KOMPAS.com - Dewan Perwakilan Rakyat memang sudah memutuskan untuk melanjutkan pembangunan gedung barunya, yang senilai Rp 1,138 triliun. Meskipun tidak semua fraksi dan anggota DPR sependapat, suara rakyat terasa tak didengar oleh mereka yang mengaku wakil rakyat tersebut. Bahkan, sinyalemen Presiden Susilo Bambang Yudhoyono tentang penghematan anggaran juga seperti angin lalu bagi sebagian besar anggota DPR.
Walaupun demikian, penolakan terhadap rencana pembangunan gedung baru DPR itu terus mengalir. Bukan hanya dilakukan sebagian wakil rakyat, politikus, aktivis, dan akademisi, tetapi juga oleh rakyat kecil. Mereka, meski jauh dari ingar bingar politik, ikut memantau rencana DPR menggunakan dana yang dihimpun dari rakyat untuk membangun gedung baru.

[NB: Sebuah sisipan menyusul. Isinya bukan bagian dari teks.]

(* ===== verification/Events.v ===== *)
(** * Events: event types and the fail-closed privacy scan
    (src/argent_core/events.py). *)
From S2P Require Import Prelude PyVal Models.
#[local] Open Scope string_scope.

Definition V1_EVENT_TYPES : list string :=
  ["task.created"; "task.state_changed"; "role.started"; "role.completed"; "role.failed";
   "handoff.created"; "finding.created"; "finding.resolved"; "test.started"; "test.completed";
   "review.started"; "review.completed"; "lead.decision"; "gate.owner_required";
   "gate.owner_approved"; "gate.owner_rejected"; "system.recovery_started";
   "system.recovery_completed"; "task.completed"].
Definition AGENT_EVENT_TYPES : list string :=
  ["agent.dispatch_created"; "agent.started"; "agent.result_received"; "agent.result_accepted";
   "agent.result_rejected"; "agent.result_duplicate"; "agent.completed"; "agent.failed";
   "agent.recovery_pending"; "handoff.expected"; "handoff.accepted"; "policy.role_violation"].
Definition EVENT_TYPES : list string := (V1_EVENT_TYPES ++ AGENT_EVENT_TYPES)%list.

Definition PRIVACY_DENYLIST : list string :=
  ["prompt"; "chain_of_thought"; "cot"; "reasoning"; "secret"; "password"; "api_key"; "token";
   "credential"; "mail_content"; "mail_address"; "email_address"; "source_code"; "code"; "diff";
   "body"; "subject"; "content"; "recipient"].
Definition _LOWER_DENYLIST : list string := map lower PRIVACY_DENYLIST.

Definition _contains_denylisted (text : string) : option string :=
  let low := lower text in
  find (fun word => contains word low) _LOWER_DENYLIST.

Definition orelse {A} (a b : option A) : option A :=
  match a with Some _ => a | None => b end.

Fixpoint _scan_value (value : pyval) : option string :=
  let fix scan_items (l : list pyval) : option string :=
    match l with
    | [] => None
    | item :: l' => orelse (_scan_value item) (scan_items l')
    end in
  let fix scan_payload (payload : pydict) : option string :=
    match payload with
    | [] => None
    | (key, v) :: rest =>
        orelse (match key with KStr k => _contains_denylisted k | KInt _ => None end)
          (orelse (_scan_value v) (scan_payload rest))
    end in
  match value with
  | PStr s => _contains_denylisted s
  | PDict d => scan_payload d
  | PList l => scan_items l
  | PTuple l => scan_items l
  | _ => None
  end.

Definition _scan_payload (payload : pydict) : option string := _scan_value (PDict payload).

Definition check_privacy (payload : pydict) : res exc unit :=
  match _scan_payload payload with Some _ => Err PrivacyViolation | None => Ok tt end.

Definition scan_value_for_denylist (value : pyval) : option string := _scan_value value.

(** The body of the loop over the envelope fields. *)
Definition check_field (field : option string) : res exc unit :=
  match field with
  | Some f => match _contains_denylisted f with Some _ => Err PrivacyViolation | None => Ok tt end
  | None => Ok tt
  end.

Definition check_event (ev : Event) : res exc unit :=
  _ ← res_for check_field [Some (ev_type ev); ev_task_id ev; ev_role ev; ev_state ev];
  check_privacy (ev_payload ev).

(** ** Specification: every string a value carries, at any depth. *)
Fixpoint strings_of (v : pyval) : list string :=
  let fix of_items (l : list pyval) : list string :=
    match l with [] => [] | x :: l' => (strings_of x ++ of_items l')%list end in
  let fix of_dict (d : pydict) : list string :=
    match d with
    | [] => []
    | (k, x) :: d' => ((match k with KStr s => [s] | KInt _ => [] end) ++ strings_of x ++ of_dict d')%list
    end in
  match v with
  | PStr s => [s]
  | PList l => of_items l
  | PTuple l => of_items l
  | PDict d => of_dict d
  | _ => []
  end.

(** No deny-listed word occurs in the text, whatever its case. *)
Definition clean (s : string) : Prop :=
  forall w, In w PRIVACY_DENYLIST -> ~ exists a b, lower s = a ++ w ++ b.

Lemma lower_denylist : _LOWER_DENYLIST = PRIVACY_DENYLIST.
Proof. reflexivity. Qed.

Lemma contains_denylisted_none s : _contains_denylisted s = None <-> clean s.
Proof.
  unfold _contains_denylisted, clean. rewrite lower_denylist. split.
  - intros F w I. rewrite <- contains_spec. rewrite (find_none _ _ F w I). done.
  - intros C. destruct (find _ _) as [w|] eqn:F; [|done].
    apply find_some in F as [I E]. destruct (C w I). by apply contains_spec.
Qed.

Lemma orelse_none {A} (a b : option A) : orelse a b = None <-> a = None /\ b = None.
Proof. destruct a; cbn; intuition congruence. Qed.

Lemma scan_value_none v : _scan_value v = None <-> Forall clean (strings_of v).
Proof.
  induction v as [| | | |s|l IH|l IH|d IH|] using pyval_rect'; try (cbn; split; auto; fail).
  - cbn [_scan_value strings_of]. rewrite contains_denylisted_none, Forall_singleton. done.
  - cbn [_scan_value strings_of]. induction IH as [|x l Hx _ IHl]; [split; auto|].
    rewrite orelse_none, Forall_app, IHl, Hx. done.
  - cbn [_scan_value strings_of]. induction IH as [|x l Hx _ IHl]; [split; auto|].
    rewrite orelse_none, Forall_app, IHl, Hx. done.
  - cbn [_scan_value strings_of]. induction IH as [|[k x] l Hx _ IHl]; [split; auto|].
    rewrite !orelse_none, !Forall_app, IHl. cbn in Hx. rewrite Hx.
    destruct k as [s|z]; [rewrite contains_denylisted_none, Forall_singleton; tauto |].
    intuition auto.
Qed.

Lemma check_privacy_ok p : check_privacy p = Ok tt <-> Forall clean (strings_of (PDict p)).
Proof.
  rewrite <- scan_value_none. unfold check_privacy, _scan_payload.
  destruct (_scan_value _); intuition congruence.
Qed.

Lemma check_privacy_cases p : check_privacy p = Ok tt \/ check_privacy p = Err PrivacyViolation.
Proof. unfold check_privacy. destruct (_scan_payload p); auto. Qed.

Definition envelope (ev : Event) : list string :=
  ev_type ev :: omap (fun x => x) [ev_task_id ev; ev_role ev; ev_state ev].

Lemma Forall_option_clean (o : option string) l :
  Forall clean (omap (fun x => x) (o :: l)) <->
  (match o with Some s => clean s | None => True end) /\ Forall clean (omap (fun x => x) l).
Proof. destruct o; cbn; [rewrite Forall_cons; tauto | tauto]. Qed.

Lemma check_field_clean o :
  check_field o = Ok tt <-> match o with Some s => clean s | None => True end.
Proof.
  destruct o as [s|]; unfold check_field; [|tauto]. rewrite <- contains_denylisted_none.
  destruct (_contains_denylisted s); intuition congruence.
Qed.

Lemma check_field_cases o : check_field o = Ok tt \/ check_field o = Err PrivacyViolation.
Proof. destruct o as [s|]; unfold check_field; [destruct (_contains_denylisted s)|]; auto. Qed.

Lemma check_event_cases ev : check_event ev = Ok tt \/ check_event ev = Err PrivacyViolation.
Proof.
  unfold check_event.
  destruct (res_for_cases check_field PrivacyViolation
              [Some (ev_type ev); ev_task_id ev; ev_role ev; ev_state ev] check_field_cases)
    as [-> | ->]; [apply check_privacy_cases | by right].
Qed.

Lemma check_event_ok ev :
  check_event ev = Ok tt <->
  Forall clean (envelope ev) /\ Forall clean (strings_of (PDict (ev_payload ev))).
Proof.
  unfold check_event, envelope. 
  rewrite <- check_privacy_ok, Forall_cons.
  assert (F : res_for check_field [Some (ev_type ev); ev_task_id ev; ev_role ev; ev_state ev] = Ok tt
              <-> clean (ev_type ev) /\
                  Forall clean (omap (fun x => x) [ev_task_id ev; ev_role ev; ev_state ev])).
  { rewrite res_for_ok, !Forall_cons, !Forall_option_clean, !check_field_clean.
    cbn. intuition. }
  rewrite <- F. unfold mbind, res_bind.
  destruct (res_for check_field _) as [[]|e]; intuition congruence.
Qed.

(** The event filter is complete: an event passes exactly when no string of
    its envelope and no key or value of its payload, at any nesting depth,
    contains a deny-listed word in any letter case; every other event raises
    [PrivacyViolation]. *)
Theorem check_event_complete ev :
  (check_event ev = Ok tt <->
   Forall clean (envelope ev ++ strings_of (PDict (ev_payload ev)))%list) /\
  (check_event ev <> Ok tt -> check_event ev = Err PrivacyViolation).
Proof.
  split.
  - rewrite Forall_app. apply check_event_ok.
  - destruct (check_event_cases ev); tauto.
Qed.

Jika merasakan kondisi rakyat yang kini masih hidup susah, tentu tak seorang pun menyetujui penghamburan uang negara. Penjual roti di Jakarta Barat, Dedi Jumaidi (41), misalnya, menyayangkan sikap DPR yang tak peduli pada suara rakyat. Dedi dan sejumlah temannya, yang harus berkeringat mengayuh gerobak roti hanya untuk mendapatkan beberapa rupiah per hari, juga ingin diperhatikan wakil mereka.
”Kuduna mah dibagikeun wae ka rakyat (Seharusnya dibagikan saja kepada rakyat),” ujar Dedi, yang kelahiran Bogor, soal uang yang akan dipakai untuk membangun gedung baru DPR.
Seorang warga Cengkareng, Jakarta Barat, Ade LP (22), merasa DPR konyol jika membangun gedung baru, padahal gedung lama masih ada dan layak. Ade, yang bertugas sebagai penjaga keamanan perumahan di Jakarta Utara, mengibaratkan DPR sebagai warga serakah yang sudah mempunyai rumah bagus, tetapi masih membangun rumah baru.
Hal ini diperparah oleh kondisi rakyat Indonesia yang masih miskin. Ade pun kesulitan memiliki rumah sendiri. Dengan gaji yang tak seberapa, ia hanya mampu menyewa sebuah kamar indekos.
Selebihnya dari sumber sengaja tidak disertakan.